Exercise objective: Check every line of the material below for the string "buffer", and return the ones that have it.

Data to process:

(* ===== verification/BlockIO.v ===== *)
(** * Block devices (kernel/block_io.cc, kernel/block_io.h)

    Reading any range of bytes from something that is read a block at a
    time.  The virtual functions of the class are the fields of a record;
    an implementation promises what [Content] says, and the reads are
    proved to return the range against that promise.  A buffer is modelled
    by the bytes put into it, in order. *)

From S2P Require Import Prelude.

(** ** The class *)

Record BlockIO (S : Type) := mkBlockIO {
  block_size : Z;
  size_in_bytes : Z;
  read_block : Z → M S (list Z)
}.
Arguments mkBlockIO {S}.
Arguments block_size {S}.
Arguments size_in_bytes {S}.
Arguments read_block {S}.

Section io.
Context {S : Type}.
Implicit Type io : BlockIO S.

Definition size_in_blocks io : Z :=
  u32 (u32 (size_in_bytes io + block_size io) - 1) / block_size io.

(** [memcpy] of [n] bytes of a buffer of the block size, from [from]. *)
Definition copy_part (temp : list Z) (from n : Z) : M S (list Z) :=
  require (0 ≤ from ∧ 0 ≤ n ∧ from + n ≤ Z.of_nat (List.length temp));;
  mret (take (Z.to_nat n) (drop (Z.to_nat from) temp)).

(** The count returned, and the bytes put into the buffer. *)
Definition read io (offset desired_n : Z) : M S (Z * list Z) :=
  let sz := size_in_bytes io in
  let bs := block_size io in
  if decide (offset > sz) then mret (-1, []) else
  if decide (offset = sz) then mret (0, []) else
  let n := Z.min desired_n (sz - offset) in
  require (bs ≠ 0);;
  let block_number := offset / bs in
  let offset_in_block := offset mod bs in
  let actual_n := Z.min (bs - offset_in_block) n in
  assert (actual_n ≤ n);;
  assert (u32 (offset + actual_n) ≤ sz);;
  if decide (actual_n = bs) then
    assert (offset_in_block = 0);;
    b ← read_block io block_number;
    mret (actual_n, b)
  else
    assert (u32 (offset_in_block + actual_n) ≤ bs);;
    temp ← read_block io block_number;
    b ← copy_part temp offset_in_block actual_n;
    mret (actual_n, b).

(** One round of [read_all]: the offset, what is left, the total so far and
    the bytes so far. *)
Definition read_all_body io (st : Z * Z * Z * list Z) : M S ((Z * Z * Z * list Z) + (Z * list Z)) :=
  let '(offset, n, total, acc) := st in
  if decide (n > 0) then
    r ← read io offset n;
    let '(cnt, b) := r : Z * list Z in
    if decide (cnt < 0) then mret (inr (cnt, acc)) else
    if decide (cnt = 0) then mret (inr (total, acc)) else
    mret (inl (u32 (offset + cnt), u32 (n - cnt), total + cnt, acc ++ b))
  else mret (inr (total, acc)).

Definition read_all io (offset n : Z) : M S (Z * list Z) :=
  iter (Datatypes.S (Z.to_nat n)) (read_all_body io) (offset, n, 0, []).

(** [read(offset,thing)] for a thing of [n] bytes. *)
Definition read_thing io (offset n : Z) : M S (list Z) :=
  r ← read_all io offset n;
  assert (r.1 = n);;
  mret r.2.

End io.

(** ** What an implementation promises *)

(** The bytes of [f] from [off] on. *)
Fixpoint slice (f : Z → Z) (off : Z) (n : nat) : list Z :=
  match n with O => [] | Datatypes.S n => f off :: slice f (off + 1) n end.

Lemma length_slice f off n : List.length (slice f off n) = n.
Proof. revert off. induction n; intros; simpl; auto. Qed.

Lemma slice_app f off n m : slice f off (n + m) = slice f off n ++ slice f (off + Z.of_nat n) m.
Proof.
  revert off. induction n as [|n IH]; intros off; simpl; [by rewrite Z.add_0_r|].
  rewrite IH. do 3 f_equal. lia.
Qed.

Lemma slice_part f off n i k :
  (i + k ≤ n)%nat → take k (drop i (slice f off n)) = slice f (off + Z.of_nat i) k.
Proof.
  intros. replace n with (i + (k + (n - i - k)))%nat by lia.
  rewrite slice_app, drop_app_length' by (by rewrite length_slice).
  by rewrite slice_app, take_app_length' by (by rewrite length_slice).
Qed.

Lemma slice_ext f g off n :
  (∀ i, off ≤ i < off + Z.of_nat n → f i = g i) → slice f off n = slice g off n.
Proof.
  revert off. induction n as [|n IH]; intros off Hfg; simpl; [done|].
  rewrite Hfg by lia. f_equal. apply IH. intros. apply Hfg. lia.
Qed.

Lemma slice_lookup f off n i : (i < n)%nat → slice f off n !! i = Some (f (off + Z.of_nat i)).
Proof.
  revert off i. induction n as [|n IH]; intros off [|i] Hi; simpl; [lia|lia|by rewrite Z.add_0_r|].
  rewrite IH by lia. do 2 f_equal. lia.
Qed.

(** *** Little-endian words *)

Fixpoint le (b : list Z) : Z := match b with [] => 0 | x :: b => x + 256 * le b end.

(** The four bytes of a word. *)
Definition word (v : Z) : list Z := [v mod 256; v / 2 ^ 8 mod 256; v / 2 ^ 16 mod 256; v / 2 ^ 24 mod 256].

Lemma le_range b : Forall (λ x, 0 ≤ x < 256) b → 0 ≤ le b < 256 ^ Z.of_nat (List.length b).
Proof.
  induction 1 as [|x b Hx _ IH]; [done|]. cbn [le List.length]. rewrite Nat2Z.inj_succ, Z.pow_succ_r by lia. lia.
Qed.

Lemma slice_bytes f off n : (∀ i, 0 ≤ f i < 256) → Forall (λ x, 0 ≤ x < 256) (slice f off n).
Proof. intros Hf. revert off. induction n; intros; simpl; constructor; auto. Qed.

Lemma le_word v : 0 ≤ v < 2 ^ 32 → le (word v) = v.
Proof.
  intros Hv. unfold word. cbn [le]. rewrite Z.mul_0_r, Z.add_0_r.
  replace (v / 2 ^ 24) with (v / 256 / 256 / 256) by (rewrite !Z.div_div by lia; done).
  replace (v / 2 ^ 16) with (v / 256 / 256) by (rewrite !Z.div_div by lia; done).
  change (2 ^ 8) with 256. pose proof (Z.div_mod v 256 ltac:(lia)).
  pose proof (Z.div_mod (v / 256) 256 ltac:(lia)). pose proof (Z.div_mod (v / 256 / 256) 256 ltac:(lia)).
  rewrite (Z.mod_small (v / 256 / 256 / 256)) by (rewrite !Z.div_div by lia; split; [apply Z.div_pos|apply Z.div_lt_upper_bound]; lia).
  lia.
Qed.

(** The bytes of the word of four bytes. *)
Lemma word_le a b c d :
  0 ≤ a < 256 → 0 ≤ b < 256 → 0 ≤ c < 256 → 0 ≤ d < 256 → word (le [a; b; c; d]) = [a; b; c; d].
Proof.
  intros Ha Hb Hc Hd. unfold word. cbn [le].
  set (v := a + _).
  assert (Hv : v / 2 ^ 8 = b + 256 * (c + 256 * d)) by (unfold v; symmetry; apply Z.div_unique with a; lia).
  replace (v / 2 ^ 16) with (v / 2 ^ 8 / 256) by (rewrite Z.div_div by lia; done).
  replace (v / 2 ^ 24) with (v / 2 ^ 8 / 256 / 256) by (rewrite !Z.div_div by lia; done). rewrite Hv.
  assert (E1 : (b + 256 * (c + 256 * d)) / 256 = c + 256 * d) by (symmetry; apply Z.div_unique with b; lia). rewrite E1.
  assert (E2 : (c + 256 * d) / 256 = d) by (symmetry; apply Z.div_unique with c; lia). rewrite E2.
  f_equal; [symmetry; apply Z.mod_unique with (b + 256 * (c + 256 * d)); unfold v; lia|].
  f_equal; [symmetry; apply Z.mod_unique with (c + 256 * d); lia|].
  f_equal; [symmetry; apply Z.mod_unique with d; lia|].
  f_equal. apply Z.mod_small. lia.
Qed.

(** In the states of [I] a block within the size is read as the bytes of
    [content], and [I] still holds. *)
Record Content {S} (io : BlockIO S) (I : S → Prop) (content : Z → Z) : Prop := {
  co_block : 0 < block_size io < 2 ^ 31;
  co_size : 0 ≤ size_in_bytes io < 2 ^ 32;
  co_read : ∀ k s, 0 ≤ k → k * block_size io < size_in_bytes io → I s →
    wp (read_block io k)
       (λ b s', b = slice content (k * block_size io) (Z.to_nat (block_size io)) ∧ I s') s
}.

Section content.
Context {S : Type} (io : BlockIO S) (I : S → Prop) (content : Z → Z) (Hio : Content io I content).

(** What one [read] delivers: up to the end of the block. *)
Definition chunk (offset n : Z) : Z :=
  Z.min (block_size io - offset mod block_size io) (Z.min n (size_in_bytes io - offset)).

Lemma wp_read offset n (Q : Z * list Z → S → Prop) s :
  I s → 0 ≤ offset < size_in_bytes io → 0 ≤ n →
  (∀ s', I s' → Q (chunk offset n, slice content offset (Z.to_nat (chunk offset n))) s') →
  wp (read io offset n) Q s.
Proof.
  destruct Hio as [Hbs Hsz Hread]. intros HI Ho Hn HQ. unfold read, chunk in *.
  set (sz := size_in_bytes io) in *. set (bs := block_size io) in *.
  pose proof (Z.mod_pos_bound offset bs ltac:(lia)) as Hm.
  pose proof (Z.div_mod offset bs ltac:(lia)) as Hdm.
  rewrite decide_False by lia. rewrite decide_False by lia.
  apply wp_bind, wp_require; [lia|]. apply wp_bind, wp_assert; [lia|].
  apply wp_bind, wp_assert; [unfold u32; rewrite Z.mod_small; lia|].
  assert (Hk : 0 ≤ offset / bs) by (apply Z.div_pos; lia).
  set (m := Z.min (bs - offset mod bs) (Z.min n (sz - offset))) in *.
  destruct (decide (m = bs)) as [E|E].
  - apply wp_bind, wp_assert; [lia|]. apply wp_bind. eapply wp_mono; [apply Hread; [done| |done]; nia|].
    intros b s' [-> HI']. apply wp_ret. replace (offset / bs * bs) with offset by lia.
    rewrite E in *. by apply HQ.
  - apply wp_bind, wp_assert; [unfold u32; rewrite Z.mod_small; lia|]. apply wp_bind.
    eapply wp_mono; [apply Hread; [done| |done]; nia|]. intros b s' [-> HI'].
    apply wp_bind. unfold copy_part. apply wp_bind, wp_require; [rewrite length_slice; lia|].
    apply wp_ret, wp_ret. rewrite slice_part by lia.
    replace (offset / bs * bs + Z.of_nat (Z.to_nat (offset mod bs))) with offset by lia. by apply HQ.
Qed.

(** [read_all] within the size: as much as there is. *)
Lemma wp_read_all offset n (Q : Z * list Z → S → Prop) s :
  I s → 0 ≤ offset ≤ size_in_bytes io → 0 ≤ n < 2 ^ 32 →
  (∀ s', I s' → let m := Z.min n (size_in_bytes io - offset) in
     Q (m, slice content offset (Z.to_nat m)) s') →
  wp (read_all io offset n) Q s.
Proof.
  intros HI Ho Hn HQ. unfold read_all. set (sz := size_in_bytes io) in *.
  set (m := Z.min n (sz - offset)) in *. simpl in HQ.
  apply (wp_iter (λ '(o, l, t, acc) s', I s' ∧ 0 ≤ t ≤ m ∧ o = offset + t ∧ l = n - t ∧
                                        acc = slice content offset (Z.to_nat t))
                 (λ '(o, l, t, acc) _, Z.to_nat l)); [|split_and!; try done; lia|lia].
  intros [[[o l] t] acc] s' (HI' & Ht & -> & -> & ->). unfold read_all_body.
  destruct Hio as [Hbs Hsz _]. fold sz in Hsz.
  destruct (decide (n - t > 0)) as [Hl|Hl].
  - apply wp_bind. destruct (decide (offset + t = sz)) as [E|E].
    + unfold read. fold sz. rewrite decide_False, decide_True by lia. apply wp_ret. simpl.
      apply wp_ret. replace t with m by lia. auto.
    + apply wp_read; [done|fold sz; lia|lia|]. intros s'' HI''.
      pose proof (Z.mod_pos_bound (offset + t) (block_size io) ltac:(lia)).
      set (c := chunk (offset + t) (n - t)). assert (Hc : 0 < c ≤ Z.min (n - t) (sz - (offset + t))) by (unfold c, chunk; fold sz; lia).
      rewrite !decide_False by lia. apply wp_ret. split; [|unfold u32; rewrite Z.mod_small; lia].
      unfold u32. rewrite !Z.mod_small by lia. split_and!; try done; try lia.
      replace (Z.to_nat (t + c)) with (Z.to_nat t + Z.to_nat c)%nat by lia. rewrite slice_app. do 2 f_equal. lia.
  - apply wp_ret. replace t with m by lia. auto.
Qed.

Lemma wp_read_thing offset n (Q : list Z → S → Prop) s :
  I s → 0 ≤ offset → 0 ≤ n → offset + n ≤ size_in_bytes io →
  (∀ s', I s' → Q (slice content offset (Z.to_nat n)) s') → wp (read_thing io offset n) Q s.
Proof.
  intros HI Ho Hn Hle HQ. unfold read_thing. apply wp_bind. destruct Hio as [_ Hsz _].
  apply wp_read_all; [done|lia|lia|]. intros s' HI' m. assert (m = n) as -> by lia.
  apply wp_bind, wp_assert; [done|]. apply wp_ret. by apply HQ.
Qed.
End content.

(** ** Properties *)

(** Against any implementation that keeps the promise, and for every
    offset and length: [read_all] terminates without a failed assertion
    and returns the bytes from the offset up to the length or the end,
    whichever comes first, however they lie across blocks; beyond the end
    it returns -1, except that a request for no bytes returns 0. *)
Theorem read_all_reads {S} (io : BlockIO S) I content offset n s :
  Content io I content → I s → 0 ≤ offset < 2 ^ 32 → 0 ≤ n < 2 ^ 32 →
  wp (read_all io offset n)
     (λ r s', I s' ∧
        if decide (offset ≤ size_in_bytes io) then
          let m := Z.min n (size_in_bytes io - offset) in r = (m, slice content offset (Z.to_nat m))
        else r = (if decide (n = 0) then 0 else -1, []))
     s.
Proof.
  intros Hio HI Ho Hn. destruct (decide (offset ≤ size_in_bytes io)) as [Hle|Hgt].
  - eapply wp_read_all; [done|done|lia|lia|]. by intros s' HI' m.
  - unfold read_all. simpl. apply wp_bind. unfold read_all_body. destruct (decide (n = 0)) as [->|].
    + rewrite decide_False by lia. by apply wp_ret, wp_ret.
    + rewrite decide_True by lia. unfold read. rewrite decide_True by lia.
      apply wp_bind, wp_ret. simpl. by apply wp_ret, wp_ret.
Qed.

(** ** Witness *)

(** Ten bytes in blocks of four. *)
Definition sample_content (i : Z) : Z := 65 + i.
Definition sample_io : BlockIO () := mkBlockIO 4 10 (λ k, mret (slice sample_content (k * 4) 4)).

Lemma sample_content_ok : Content sample_io (λ _, True) sample_content.
Proof. split; simpl; [lia|lia|]. by intros. Qed.

Lemma read_all_reads_witness :
  read_all sample_io 3 100 () = Ok (7, [68; 69; 70; 71; 72; 73; 74]) () ∧
  wp (read_all sample_io 3 100)
     (λ r s', True ∧
        if decide (3 ≤ size_in_bytes sample_io) then
          let m := Z.min 100 (size_in_bytes sample_io - 3) in r = (m, slice sample_content 3 (Z.to_nat m))
        else r = (if decide (100 = 0) then 0 else -1, []))
     ().
Proof.
  split; [vm_compute; reflexivity|].
  apply (read_all_reads sample_io (λ _, True) sample_content); [apply sample_content_ok|done|lia|lia].
Defined.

Solution for this problem:
    proved to return the range against that promise.  A buffer is modelled
(** [memcpy] of [n] bytes of a buffer of the block size, from [from]. *)
(** The count returned, and the bytes put into the buffer. *)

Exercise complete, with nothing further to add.